*Material for the task*.

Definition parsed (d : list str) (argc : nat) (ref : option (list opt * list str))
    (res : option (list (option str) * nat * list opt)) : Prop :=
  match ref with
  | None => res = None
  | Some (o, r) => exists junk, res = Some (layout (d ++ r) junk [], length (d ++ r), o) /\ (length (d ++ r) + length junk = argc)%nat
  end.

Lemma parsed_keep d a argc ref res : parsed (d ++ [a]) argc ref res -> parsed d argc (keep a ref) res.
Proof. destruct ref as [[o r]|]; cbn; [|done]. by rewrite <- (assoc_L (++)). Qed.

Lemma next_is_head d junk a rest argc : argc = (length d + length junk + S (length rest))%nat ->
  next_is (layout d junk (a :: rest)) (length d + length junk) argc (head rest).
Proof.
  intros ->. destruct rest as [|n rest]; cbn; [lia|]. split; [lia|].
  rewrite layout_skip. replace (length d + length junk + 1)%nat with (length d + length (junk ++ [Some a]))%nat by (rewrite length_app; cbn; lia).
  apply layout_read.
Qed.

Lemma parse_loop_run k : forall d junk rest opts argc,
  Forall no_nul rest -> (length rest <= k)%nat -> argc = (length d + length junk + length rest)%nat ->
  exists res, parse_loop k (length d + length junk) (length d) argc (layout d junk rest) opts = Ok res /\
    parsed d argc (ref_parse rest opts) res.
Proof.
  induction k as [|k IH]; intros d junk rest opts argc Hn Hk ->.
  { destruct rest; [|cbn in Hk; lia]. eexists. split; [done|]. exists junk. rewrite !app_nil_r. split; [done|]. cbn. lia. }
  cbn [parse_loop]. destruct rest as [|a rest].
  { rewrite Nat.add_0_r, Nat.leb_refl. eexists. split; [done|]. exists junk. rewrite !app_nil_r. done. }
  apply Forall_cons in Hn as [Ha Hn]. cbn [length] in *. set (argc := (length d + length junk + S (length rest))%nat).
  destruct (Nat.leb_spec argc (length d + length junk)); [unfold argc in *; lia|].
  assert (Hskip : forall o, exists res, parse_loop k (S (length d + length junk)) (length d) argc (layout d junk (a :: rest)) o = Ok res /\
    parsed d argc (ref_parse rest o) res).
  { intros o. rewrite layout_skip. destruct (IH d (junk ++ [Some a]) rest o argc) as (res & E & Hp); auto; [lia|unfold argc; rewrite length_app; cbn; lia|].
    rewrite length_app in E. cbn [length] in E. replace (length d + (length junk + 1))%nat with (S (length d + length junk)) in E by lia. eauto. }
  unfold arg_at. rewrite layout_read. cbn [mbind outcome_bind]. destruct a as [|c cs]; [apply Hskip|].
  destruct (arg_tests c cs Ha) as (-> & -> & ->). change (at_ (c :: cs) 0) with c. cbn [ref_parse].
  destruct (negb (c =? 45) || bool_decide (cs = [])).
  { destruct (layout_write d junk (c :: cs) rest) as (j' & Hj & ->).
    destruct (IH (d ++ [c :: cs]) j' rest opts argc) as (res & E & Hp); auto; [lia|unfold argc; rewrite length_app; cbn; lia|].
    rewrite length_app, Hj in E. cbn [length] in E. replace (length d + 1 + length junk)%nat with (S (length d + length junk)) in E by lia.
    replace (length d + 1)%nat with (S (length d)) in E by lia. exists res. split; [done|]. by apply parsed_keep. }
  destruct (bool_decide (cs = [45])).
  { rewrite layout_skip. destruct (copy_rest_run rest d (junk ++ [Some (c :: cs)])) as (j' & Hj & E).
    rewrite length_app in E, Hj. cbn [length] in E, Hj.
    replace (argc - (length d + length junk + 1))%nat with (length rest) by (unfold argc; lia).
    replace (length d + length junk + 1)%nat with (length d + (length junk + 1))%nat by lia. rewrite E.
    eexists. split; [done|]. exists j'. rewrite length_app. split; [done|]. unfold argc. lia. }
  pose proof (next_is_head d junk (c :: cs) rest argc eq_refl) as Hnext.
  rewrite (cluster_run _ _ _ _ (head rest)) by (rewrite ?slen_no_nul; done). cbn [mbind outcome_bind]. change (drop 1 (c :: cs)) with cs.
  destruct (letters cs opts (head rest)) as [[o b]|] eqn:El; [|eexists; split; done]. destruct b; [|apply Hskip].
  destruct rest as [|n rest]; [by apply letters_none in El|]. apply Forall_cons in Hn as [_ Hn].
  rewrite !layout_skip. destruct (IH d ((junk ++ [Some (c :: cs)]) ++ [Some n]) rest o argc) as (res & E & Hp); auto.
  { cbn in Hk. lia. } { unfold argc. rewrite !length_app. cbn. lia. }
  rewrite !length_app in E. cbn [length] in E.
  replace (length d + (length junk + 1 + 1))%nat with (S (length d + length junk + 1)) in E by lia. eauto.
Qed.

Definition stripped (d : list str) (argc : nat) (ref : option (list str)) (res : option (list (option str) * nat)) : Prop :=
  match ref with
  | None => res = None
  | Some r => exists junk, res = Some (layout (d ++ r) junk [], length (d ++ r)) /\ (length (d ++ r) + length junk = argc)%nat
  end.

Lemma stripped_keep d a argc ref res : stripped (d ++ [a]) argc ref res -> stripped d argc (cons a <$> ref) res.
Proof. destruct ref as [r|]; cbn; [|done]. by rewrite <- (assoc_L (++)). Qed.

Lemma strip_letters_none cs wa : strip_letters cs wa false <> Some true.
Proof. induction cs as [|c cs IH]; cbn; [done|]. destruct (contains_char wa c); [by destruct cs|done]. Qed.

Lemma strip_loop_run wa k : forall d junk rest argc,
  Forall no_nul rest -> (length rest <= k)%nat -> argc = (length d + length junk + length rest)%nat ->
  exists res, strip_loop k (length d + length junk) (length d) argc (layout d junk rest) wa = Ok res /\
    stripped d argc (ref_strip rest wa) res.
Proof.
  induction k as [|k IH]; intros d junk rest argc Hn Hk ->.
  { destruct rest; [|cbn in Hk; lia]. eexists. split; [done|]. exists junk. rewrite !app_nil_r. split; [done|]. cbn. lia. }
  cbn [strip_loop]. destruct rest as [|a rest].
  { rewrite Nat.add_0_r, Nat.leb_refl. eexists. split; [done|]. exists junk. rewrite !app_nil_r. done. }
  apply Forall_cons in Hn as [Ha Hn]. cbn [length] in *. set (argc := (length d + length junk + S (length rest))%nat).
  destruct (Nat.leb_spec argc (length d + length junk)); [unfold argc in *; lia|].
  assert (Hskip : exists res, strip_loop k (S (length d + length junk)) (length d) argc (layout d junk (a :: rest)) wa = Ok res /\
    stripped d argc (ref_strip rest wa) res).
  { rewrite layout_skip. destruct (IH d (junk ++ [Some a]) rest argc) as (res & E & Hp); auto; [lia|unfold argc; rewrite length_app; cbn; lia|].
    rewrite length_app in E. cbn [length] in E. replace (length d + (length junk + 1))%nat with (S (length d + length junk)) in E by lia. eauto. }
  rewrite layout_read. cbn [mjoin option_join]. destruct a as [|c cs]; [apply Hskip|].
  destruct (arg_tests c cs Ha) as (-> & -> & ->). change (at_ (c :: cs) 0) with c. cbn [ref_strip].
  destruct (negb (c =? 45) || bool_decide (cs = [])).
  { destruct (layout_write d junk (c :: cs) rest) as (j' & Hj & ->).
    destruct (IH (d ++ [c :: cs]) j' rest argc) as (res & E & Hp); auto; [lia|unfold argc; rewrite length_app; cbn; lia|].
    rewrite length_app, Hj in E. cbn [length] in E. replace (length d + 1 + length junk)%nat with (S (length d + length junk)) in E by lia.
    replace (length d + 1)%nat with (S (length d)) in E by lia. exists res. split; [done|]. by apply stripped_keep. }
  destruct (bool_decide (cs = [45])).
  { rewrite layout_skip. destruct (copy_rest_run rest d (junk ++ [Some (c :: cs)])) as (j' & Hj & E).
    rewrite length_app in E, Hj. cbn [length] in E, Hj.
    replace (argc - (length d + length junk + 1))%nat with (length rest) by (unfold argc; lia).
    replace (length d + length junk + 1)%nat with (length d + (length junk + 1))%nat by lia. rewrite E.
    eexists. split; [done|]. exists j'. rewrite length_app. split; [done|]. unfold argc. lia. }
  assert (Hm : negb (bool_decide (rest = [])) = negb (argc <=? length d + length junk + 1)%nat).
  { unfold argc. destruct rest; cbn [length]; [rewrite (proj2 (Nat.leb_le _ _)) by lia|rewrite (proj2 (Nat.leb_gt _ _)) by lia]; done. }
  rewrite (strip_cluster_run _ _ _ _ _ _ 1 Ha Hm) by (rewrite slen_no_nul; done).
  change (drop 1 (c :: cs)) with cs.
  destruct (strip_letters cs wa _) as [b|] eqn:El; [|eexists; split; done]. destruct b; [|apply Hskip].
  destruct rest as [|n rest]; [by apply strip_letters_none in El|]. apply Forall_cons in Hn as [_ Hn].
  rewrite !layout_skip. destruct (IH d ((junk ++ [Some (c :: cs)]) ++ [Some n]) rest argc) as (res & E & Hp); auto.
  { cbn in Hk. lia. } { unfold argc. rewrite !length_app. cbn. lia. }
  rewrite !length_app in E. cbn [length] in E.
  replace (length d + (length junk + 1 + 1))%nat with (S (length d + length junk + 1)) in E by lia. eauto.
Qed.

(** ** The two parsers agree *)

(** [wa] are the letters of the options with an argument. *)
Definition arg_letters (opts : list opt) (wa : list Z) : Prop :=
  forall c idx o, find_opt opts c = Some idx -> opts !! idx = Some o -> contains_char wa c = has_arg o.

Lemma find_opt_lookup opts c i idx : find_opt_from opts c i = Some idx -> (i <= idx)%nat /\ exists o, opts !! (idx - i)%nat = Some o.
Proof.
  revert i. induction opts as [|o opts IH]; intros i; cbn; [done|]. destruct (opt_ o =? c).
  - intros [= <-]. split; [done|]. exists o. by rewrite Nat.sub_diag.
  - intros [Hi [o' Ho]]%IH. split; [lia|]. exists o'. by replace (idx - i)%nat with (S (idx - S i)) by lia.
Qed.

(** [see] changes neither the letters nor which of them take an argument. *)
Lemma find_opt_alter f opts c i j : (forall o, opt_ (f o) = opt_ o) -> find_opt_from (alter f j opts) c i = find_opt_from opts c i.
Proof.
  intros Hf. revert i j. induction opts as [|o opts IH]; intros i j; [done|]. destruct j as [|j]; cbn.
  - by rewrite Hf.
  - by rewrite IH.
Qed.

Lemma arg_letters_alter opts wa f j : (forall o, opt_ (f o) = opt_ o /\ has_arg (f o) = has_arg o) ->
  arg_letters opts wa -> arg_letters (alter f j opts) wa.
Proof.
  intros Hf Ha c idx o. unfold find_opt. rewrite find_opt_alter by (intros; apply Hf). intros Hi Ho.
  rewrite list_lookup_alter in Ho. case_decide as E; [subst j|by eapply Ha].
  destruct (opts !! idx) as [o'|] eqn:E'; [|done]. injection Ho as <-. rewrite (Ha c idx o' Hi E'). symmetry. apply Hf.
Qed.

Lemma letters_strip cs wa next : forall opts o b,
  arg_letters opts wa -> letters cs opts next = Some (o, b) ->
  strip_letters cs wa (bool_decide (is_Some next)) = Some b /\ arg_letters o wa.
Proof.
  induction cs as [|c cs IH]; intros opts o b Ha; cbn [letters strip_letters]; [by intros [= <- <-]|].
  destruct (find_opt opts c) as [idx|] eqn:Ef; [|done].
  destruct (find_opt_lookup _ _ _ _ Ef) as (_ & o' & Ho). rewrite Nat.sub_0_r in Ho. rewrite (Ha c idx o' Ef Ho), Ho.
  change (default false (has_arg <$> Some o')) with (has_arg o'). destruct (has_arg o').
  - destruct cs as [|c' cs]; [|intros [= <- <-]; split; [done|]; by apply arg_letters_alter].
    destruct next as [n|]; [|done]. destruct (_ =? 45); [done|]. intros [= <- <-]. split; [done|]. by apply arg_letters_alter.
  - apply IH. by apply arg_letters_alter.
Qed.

*What to work on*. Where does the word "false" appear in the listing above? Copy every line that holds it.

*Task result*.
Lemma strip_letters_none cs wa : strip_letters cs wa false <> Some true.
  change (default false (has_arg <$> Some o')) with (has_arg o'). destruct (has_arg o').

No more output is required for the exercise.